Supplied records Block Start

Definition pgxRunner_QueryContext (r : pgxRunner)
    (ctx : Context) (query : string) (args : list any) : M (Rows * error) :=
  '(rows, err) ← call (PgxQueryContext ctx query args)
                      (Pgx_QueryContext (pgx r) ctx query args);
  match err with
  | Some _ => mret (Rows_nil, err)
  | None => mret (Rows_Pgx {| PgxRows := rows |}, None)
  end.

Definition WrapPgx (p : Pgx) : RunnerContext :=
  let r := {| pgx := p |} in
  {| Runner_Queryer := {| QueryContext := pgxRunner_QueryContext r |};
     Runner_QueryRower := {| QueryRowContext := pgxRunner_QueryRowContext r |};
     Runner_Execer := {| ExecContext := pgxRunner_ExecContext r |} |}.

(** ** Dispatch helpers *)

(** The named results [res] and [err] start at their zero values; the
    short declaration assigns the existing [err]. *)
Definition ExecContextWith (ctx : Context) (db : ExecerContext) (s : Sqlizer)
    : M (sql_Result * error) :=
  let '(query, args, err) := ToSql s in
  match err with
  | Some _ => mret (Result_nil, err)
  | None => invoke (CallExecContext ctx query args)
                   (ExecContext db ctx query args)
  end.

Definition QueryContextWith (ctx : Context) (db : QueryerContext) (s : Sqlizer)
    : M (Rows * error) :=
  let '(query, args, err) := ToSql s in
  match err with
  | Some _ => mret (Rows_nil, err)
  | None => invoke (CallQueryContext ctx query args)
                   (QueryContext db ctx query args)
  end.

Definition QueryRowContextWith (ctx : Context) (db : QueryRowerContext)
    (s : Sqlizer) : M RowScanner :=
  let '(query, args, err) := ToSql s in
  inner ← invoke (CallQueryRowContext ctx query args)
                 (QueryRowContext db ctx query args);
  mret (RowScanner_Row inner err).

(** Modelled from the spec: the [Scan] method of [*Row], declared in
    another file of the package.  A Row Scanner is either bound to a live
    scanner or carries a deferred build error, which [Scan] returns
    without touching the scanner underneath.  A native row scans on the
    client; a nil scanner panics. *)
Fixpoint RowScanner_Scan (rs : RowScanner) (dest : list any) : M error :=
  match rs with
  | RowScanner_nil => panic
  | RowScanner_native row => call (NativeScan dest) (nativeRow_Scan row dest)
  | RowScanner_Row inner err =>
      match err with
      | Some _ => mret err
      | None => RowScanner_Scan inner dest
      end
  end.

(** ** Execution outcomes *)

Definition commandTagWrapper_RowsAffected (ct : commandTagWrapper)
    : Z * error :=
  (CommandTag_RowsAffected (commandTag ct), None).

Definition commandTagWrapper_LastInsertId (ct : commandTagWrapper)
    : Z * error :=
  (0, Some (errors_New "LastInsertId is not supported by pgx")).

(** [res.RowsAffected()] and [res.LastInsertId()] on a [sql.Result]. *)
Definition sql_Result_RowsAffected (res : sql_Result) : M (Z * error) :=
  match res with
  | Result_nil => panic
  | Result_driver r => mret (driver_RowsAffected r)
  | Result_commandTag ct => mret (commandTagWrapper_RowsAffected ct)
  end.

Definition sql_Result_LastInsertId (res : sql_Result) : M (Z * error) :=
  match res with
  | Result_nil => panic
  | Result_driver r => mret (driver_LastInsertId r)
  | Result_commandTag ct => mret (commandTagWrapper_LastInsertId ct)
  end.

(** ** Cursors *)

(** A method call through an embedded pointer or interface: nil panics. *)
Definition deref {R A : Type} (o : option R) (k : R -> M A) : M A :=
  match o with
  | Some r => k r
  | None => panic
  end.

Definition StdRowsWrapper_Close (r : StdRowsWrapper) : M unit :=
  deref (StdRows r) (fun rows =>
    _ ← call NativeClose (sqlRows_Close rows);
    mret tt).

Definition StdRowsWrapper_Err (r : StdRowsWrapper) : M error :=
  deref (StdRows r) (fun rows => call NativeErr (sqlRows_Err rows)).

Definition StdRowsWrapper_Next (r : StdRowsWrapper) : M bool :=
  deref (StdRows r) (fun rows => call NativeNext (sqlRows_Next rows)).

Definition StdRowsWrapper_Scan (r : StdRowsWrapper) (dest : list any)
    : M error :=
  deref (StdRows r) (fun rows =>
    call (NativeScan dest) (sqlRows_Scan rows dest)).

Definition StdRowsWrapper_Columns (r : StdRowsWrapper)
    : M (option (list string) * error) :=
  deref (StdRows r) (fun rows => call NativeColumns (sqlRows_Columns rows)).

Definition PgxRowsWrapper_Close (r : PgxRowsWrapper) : M unit :=
  deref (PgxRows r) (fun rows => call NativeClose (pgxRows_Close rows)).

Definition PgxRowsWrapper_Err (r : PgxRowsWrapper) : M error :=
  deref (PgxRows r) (fun rows => call NativeErr (pgxRows_Err rows)).

Definition PgxRowsWrapper_Next (r : PgxRowsWrapper) : M bool :=
  deref (PgxRows r) (fun rows => call NativeNext (pgxRows_Next rows)).

Definition PgxRowsWrapper_Scan (r : PgxRowsWrapper) (dest : list any)
    : M error :=
  deref (PgxRows r) (fun rows =>
    call (NativeScan dest) (pgxRows_Scan rows dest)).

(** [cols[i] = v]: an index out of range panics. *)
Definition slice_store (cols : list string) (i : nat) (v : string)
    : option (list string) :=
  if decide (i < length cols)%nat then Some (<[i := v]> cols) else None.

(** [for i, f := range fields { cols[i] = string(f.Name) }], from index
    [i] on. *)
Fixpoint range_fields (i : nat) (fields : list FieldDescription)
    (cols : list string) : option (list string) :=
  match fields with
  | [] => Some cols
  | f :: rest =>
      match slice_store cols i (Name f) with
      | Some cols' => range_fields (S i) rest cols'
      | None => None
      end
  end.

Definition PgxRowsWrapper_Columns (r : PgxRowsWrapper)
    : M (option (list string) * error) :=
  deref (PgxRows r) (fun rows =>
    fields ← call NativeFieldDescriptions (pgxRows_FieldDescriptions rows);
    match fields with
    | None => mret (None, Some (errors_New "no field descriptions"))
    | Some fields =>
        let cols := replicate (length fields) "" in
        match range_fields 0 fields cols with
        | Some cols' => mret (Some cols', None)
        | None => panic
        end
    end).

(** The methods of the interface [Rows], by dynamic dispatch. *)
Definition Rows_Close (rows : Rows) : M unit :=
  match rows with
  | Rows_nil => panic
  | Rows_Std r => StdRowsWrapper_Close r
  | Rows_Pgx r => PgxRowsWrapper_Close r
  end.

Definition Rows_Err (rows : Rows) : M error :=
  match rows with
  | Rows_nil => panic
  | Rows_Std r => StdRowsWrapper_Err r
  | Rows_Pgx r => PgxRowsWrapper_Err r
  end.

Definition Rows_Columns (rows : Rows) : M (option (list string) * error) :=
  match rows with
  | Rows_nil => panic
  | Rows_Std r => StdRowsWrapper_Columns r
  | Rows_Pgx r => PgxRowsWrapper_Columns r
  end.

Definition Rows_Next (rows : Rows) : M bool :=
  match rows with
  | Rows_nil => panic
  | Rows_Std r => StdRowsWrapper_Next r
  | Rows_Pgx r => PgxRowsWrapper_Next r
  end.

Definition Rows_Scan (rows : Rows) (dest : list any) : M error :=
  match rows with
  | Rows_nil => panic
  | Rows_Std r => StdRowsWrapper_Scan r dest
  | Rows_Pgx r => PgxRowsWrapper_Scan r dest
  end.

(** ** A caller driving a cursor *)

(** One method call on a [Rows] value, and what the caller sees of it. *)
Inductive CursorOp : Type :=
| OpNext
| OpScan (dest : list any)
| OpErr
| OpClose
| OpColumns.

Inductive Observed : Type :=
| SawNext (more : bool)
| SawScan (err : error)
| SawErr (err : error)
| SawClose
| SawColumns (cols : option (list string)) (err : error).

Definition Rows_do (rows : Rows) (op : CursorOp) : M Observed :=
  match op with
  | OpNext => more ← Rows_Next rows; mret (SawNext more)
  | OpScan dest => err ← Rows_Scan rows dest; mret (SawScan err)
  | OpErr => err ← Rows_Err rows; mret (SawErr err)
  | OpClose => _ ← Rows_Close rows; mret SawClose
  | OpColumns => res ← Rows_Columns rows; mret (SawColumns res.1 res.2)
  end.

(** The calls of [ops] made one after the other on the same cursor. *)
Fixpoint Rows_drive (rows : Rows) (ops : list CursorOp)
    : M (list Observed) :=
  match ops with
  | [] => mret []
  | op :: rest =>
      seen ← Rows_do rows op;
      later ← Rows_drive rows rest;
      mret (seen :: later)
  end.

(** The same calls made on the native cursors themselves: what the native
    methods return, and the world they leave. *)
Definition sql_Rows_do (rows : sql_Rows) (op : CursorOp) (w : W)
    : Observed * W :=
  match op with
  | OpNext => let (more, w') := sqlRows_Next rows w in (SawNext more, w')
  | OpScan dest =>
      let (err, w') := sqlRows_Scan rows dest w in (SawScan err, w')
  | OpErr => let (err, w') := sqlRows_Err rows w in (SawErr err, w')
  | OpClose => let (_, w') := sqlRows_Close rows w in (SawClose, w')
  | OpColumns =>
      let (res, w') := sqlRows_Columns rows w in (SawColumns res.1 res.2, w')
  end.

Definition pgx_Rows_do (rows : pgx_Rows) (op : CursorOp) (w : W)
    : Observed * W :=
  match op with
  | OpNext => let (more, w') := pgxRows_Next rows w in (SawNext more, w')
  | OpScan dest =>
      let (err, w') := pgxRows_Scan rows dest w in (SawScan err, w')
  | OpErr => let (err, w') := pgxRows_Err rows w in (SawErr err, w')
  | OpClose => let (_, w') := pgxRows_Close rows w in (SawClose, w')
  | OpColumns =>
      let (fields, w') := pgxRows_FieldDescriptions rows w in
      (match fields with
       | None => SawColumns None (Some (errors_New "no field descriptions"))
       | Some fields => SawColumns (Some (Name <$> fields)) None
       end, w')
  end.

Fixpoint native_drive (step : CursorOp -> W -> Observed * W)
    (ops : list CursorOp) (w : W) : list Observed * W :=
  match ops with
  | [] => ([], w)
  | op :: rest =>
      let (seen, w') := step op w in
      let (later, w'') := native_drive step rest w' in
      (seen :: later, w'')
  end.

(** The native method behind each call; [Columns] reads the field
    descriptions on a pgx cursor. *)
Definition op_Event (columns : Event) (op : CursorOp) : Event :=
  match op with
  | OpNext => NativeNext
  | OpScan dest => NativeScan dest
  | OpErr => NativeErr
  | OpClose => NativeClose
  | OpColumns => columns
  end.

End Squirrel.

Arguments State W : clear implicits.
Arguments Outcome W A : clear implicits.
Arguments M W A : clear implicits.
Arguments sql_Rows W : clear implicits.
Arguments pgx_Rows W : clear implicits.
Arguments native_Row W : clear implicits.
Arguments commandTagWrapper CommandTag : clear implicits.
Arguments sql_Result CommandTag : clear implicits.
Arguments StdRowsWrapper W : clear implicits.
Arguments PgxRowsWrapper W : clear implicits.
Arguments Rows W : clear implicits.
Arguments RowScanner W : clear implicits.
Arguments ExecerContext W CommandTag : clear implicits.
Arguments QueryerContext W : clear implicits.
Arguments QueryRowerContext W : clear implicits.
Arguments RunnerContext W CommandTag : clear implicits.
Arguments StdSqlCtx W CommandTag : clear implicits.
Arguments Pgx W CommandTag : clear implicits.
Arguments stdsqlCtxRunner W CommandTag : clear implicits.
Arguments pgxRunner W CommandTag : clear implicits.
Arguments Returned {W A} a st.
Arguments Panicked {W A} st.

(** ** A scripted client, to run the code on *)

Module Fixture.

(** The client's world: the statements it ran and the error its cursor
    recorded. *)
Record DB : Type := { executed : list string; recorded : error }.

(** A command tag: the verb and the affected-row count; the zero value has
    an empty verb and no rows. *)
Record Tag : Type := { tag_verb : string; tag_rows : Z }.

Definition Tag_zero : Tag := {| tag_verb := ""; tag_rows := 0 |}.

Definition run (query : string) (db : DB) : DB :=
  {| executed := executed db ++ [query]; recorded := recorded db |}.

Definition row : native_Row DB :=
  {| nativeRow_Scan := fun _ db => (None, db) |}.

Definition id_name : list FieldDescription :=
  [ {| Name := "id"; TableOID := 16385; DataTypeOID := 23 |};
    {| Name := "name"; TableOID := 16385; DataTypeOID := 25 |} ].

Supplied records Block End

Some lines of the records above may hold the word "SawClose". Report how many, and nothing else.

### Response for this exercise
4